Igual que hay un lector de buen gusto, sibarita del estilo esmerado, encaprichado de la belleza y de la inteligencia, podemos inferir que existe también un espectador exigente, gourmet de un vicio exquisito que le provee de continuo de nuevas experiencias y al que, en mayor o menor medida, confía el equilibrio emocional, cierta salud moral y hasta, en lo posible, la salvación en la tierra de su intoxicada alma. En esto, en lo puramente artístico, el hombre ha escrito alguna de sus mejores páginas. Somos buenos y somos nobles porque tenemos al arte para gobernarnos. El individuo sensible, el que se deja contaminar por el vértigo infinito de esa belleza, tiene el corazón en júbilo y afronta cada nuevo día como una travesía más a la búsqueda de esas píldoras de placer. Uno las busca en los libros, en la fotografía, en la música, en el cine, en la pintura... Puestos a llevar este argumento a un extremo razonable podemos considerar que el artista es un ser privilegiado, iluminado, al que el azar o el secreto numen al que únicamente algunos acceden, ha investido como una especie de sacerdote. Yo soy un feligrés obediente. Me postro cuando advierto la belleza que otros inventaron para mi uso y mi disfrute. Hace tiempo que vivo a expensas de esas excentricidades ajenas. El arte es un vehículo sofisticado de felicidad. O sencillo, no lo sé. A veces es muy complicado y en ocasiones, a ras del milagro, es de una sencillez aplastante.
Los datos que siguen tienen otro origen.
Lemma in_family_new_card d p :
  owners_exist p ->
  in_family (Card.isTouchDevice (capabilities (host p))) (length (cards p))
            (view_of (length (cards p)) (appendNewCard d p)).
Proof.
  intros Hp. split; simpl.
  - destruct (appendNewCard_lookup d p (length (cards p)) (new_card d (host p)))
      as (c' & -> & Hsame).
    { rewrite cards_appended. by rewrite list_lookup_middle. }
    exists c'. split; [done|]. rewrite Hsame. done.
  - intros x [Hown Hx]%list_elem_of_filter.
    destruct (appendNewCard_fields d p) as (_ & _ & Hdoc). rewrite Hdoc in Hx.
    apply elem_of_document_appended in Hx as [Hx|Hx]; [|by left].
    specialize (Hp x Hx). unfold own in Hown. lia.
Qed.

Lemma in_family_old_card touch d p o :
  o < length (cards p) ->
  in_family touch o (view_of o p) -> in_family touch o (view_of o (appendNewCard d p)).
Proof.
  intros Ho [(c & Hc & Hl) Hdoc]; simpl in *. split; simpl.
  - destruct (appendNewCard_lookup d p o c) as (c' & -> & Hsame).
    { rewrite cards_appended. by rewrite lookup_app_l. }
    exists c'. split; [done|]. rewrite Hsame. done.
  - intros x [Hown Hx]%list_elem_of_filter.
    destruct (appendNewCard_fields d p) as (_ & _ & Hd). rewrite Hd in Hx.
    apply elem_of_document_appended in Hx as [Hx|Hx].
    + apply Hdoc. by apply list_elem_of_filter.
    + unfold own in Hown. exfalso.
      destruct (Card.isTouchDevice _); simpl in Hx;
        repeat (apply elem_of_cons in Hx as [->|Hx]; [simpl in *; lia|]);
        by apply elem_of_nil in Hx.
Qed.

Lemma in_family_load cars p :
  owners_exist p ->
  (∀ o, o < length (cards p) ->
        in_family (Card.isTouchDevice (capabilities (host p))) o (view_of o p)) ->
  host (load cars p) = host p
  ∧ length (cards (load cars p)) = length (cards p) + length cars
  ∧ ∀ o, o < length (cards p) + length cars ->
         in_family (Card.isTouchDevice (capabilities (host p))) o (view_of o (load cars p)).
Proof.
  revert p. induction cars as [|d cars IH]; intros p Hp Hfam; simpl.
  - split_and!; [done|lia|]. intros o Ho. apply Hfam. lia.
  - destruct (appendNewCard_fields d p) as (Hh & Hlen & _).
    destruct (IH (appendNewCard d p)) as (Hh' & Hlen' & Hfam').
    + by apply owners_exist_appendNewCard.
    + rewrite Hh, Hlen. intros o Ho.
      destruct (decide (o = length (cards p))) as [->|Hne].
      * by apply in_family_new_card.
      * apply in_family_old_card; [lia|]. apply Hfam. lia.
    + rewrite Hh', Hlen', Hh, Hlen. split_and!; [done|lia|].
      intros o Ho. rewrite <- Hh. apply Hfam'. lia.
Qed.

(** C9.  Load any deck on any host and let any events follow -- among
    them changes of the host's touch capabilities.  Every card of the
    deck is at all times in the input family that [#isTouchDevice] gave
    when the deck was built: its element carries the start listeners of
    that family and no others, and each of its listeners on [document]
    is an end listener or the move listener of that family. *)
Theorem one_input_family_per_card_for_life :
  ∀ (h : Host) (cars : list CarData) (events : list event) (o : nat),
    o < length cars ->
    (∃ c, cards (run (load cars (blank h)) events) !! o = Some c
          ∧ listeners (element c) = start_listeners (Card.isTouchDevice (capabilities h)))
    ∧ (∀ type o' handler,
         (type, (o', handler)) ∈ document (run (load cars (blank h)) events) -> o' = o ->
         (type, (o', handler)) ∈ end_listeners (Card.isTouchDevice (capabilities h)) o
         ∨ (type, (o', handler)) = move_listener (Card.isTouchDevice (capabilities h)) o).
Proof.
  intros h cars events o Ho.
  destruct (in_family_load cars (blank h)) as (_ & _ & Hfam).
  { intros x Hx. by apply elem_of_nil in Hx. }
  { simpl. lia. }
  specialize (Hfam o Ho). simpl in Hfam.
  apply (in_family_run _ _ events) in Hfam. destruct Hfam as [Hc Hdoc]. split; [done|].
  intros type o' handler Hin ->. apply Hdoc. by apply list_elem_of_filter.
Qed.

(** What a commit leaves on [document]: nothing of a mouse card, the
    [cancel] listener of a touch card. *)
Lemma commit_leaves_on_document :
  ∀ (touch : bool) (o : nat) (this : Card) (start pt : point) (p : page),
    dragging touch o this start p ->
    (clientWidth (element this) * 0.7 <? abs (px pt - px start))%float = true ->
    filter (own o) (document (step p (move_event touch pt))) = left_after_commit touch o.
Proof.
  intros touch o this start pt p (Hthis & Hstart & Hdoc) Hbeyond.
  pose proof (view_step o p (move_event touch pt)) as Hv.
  rewrite (view_of_card _ _ _ _ Hthis Hdoc), (local_move_event _ _ _ _ _ _ _ Hstart) in Hv.
  unfold local_move, beyond_threshold in Hv; simpl in Hv. rewrite Hstart, Hbeyond in Hv.
  injection Hv as _ Hd _. rewrite Hd. apply removed_on_commit.
Qed.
Digo todo esto porque Lars Von Trier, un cineasta bien considerado, al margen de las menudencias comerciales, interesado en lo provocativo, en lo áspero, en lo desnudo y en lo crudo, en lo controvertido, suele caer en zanjas perversas, en lugares oscuros que, al modo en que lo hace David Lynch, David Cronenberg o Gaspar Noé, pocos saben o desean bajar. Yo bajé como atrevido espectador a ver Anticristo, Dogville, Bailar en la oscuridad, Melancolía, Rompiendo las olas, Nymphomaniac, Europa, Los idiotas y, la más reciente, La casa de Jack y salí indemne del viaje, perdura la sensación de zozobra, de incursión de algo roto en lo que no ofrecía fractura alguna. Se le adjudica el recado de transgredir, lo cual es en sí mismo un acto de valentía y de zozobra. Dijo entender a Hitler, lo que le valió que se le declarara persona non grata en Cannes.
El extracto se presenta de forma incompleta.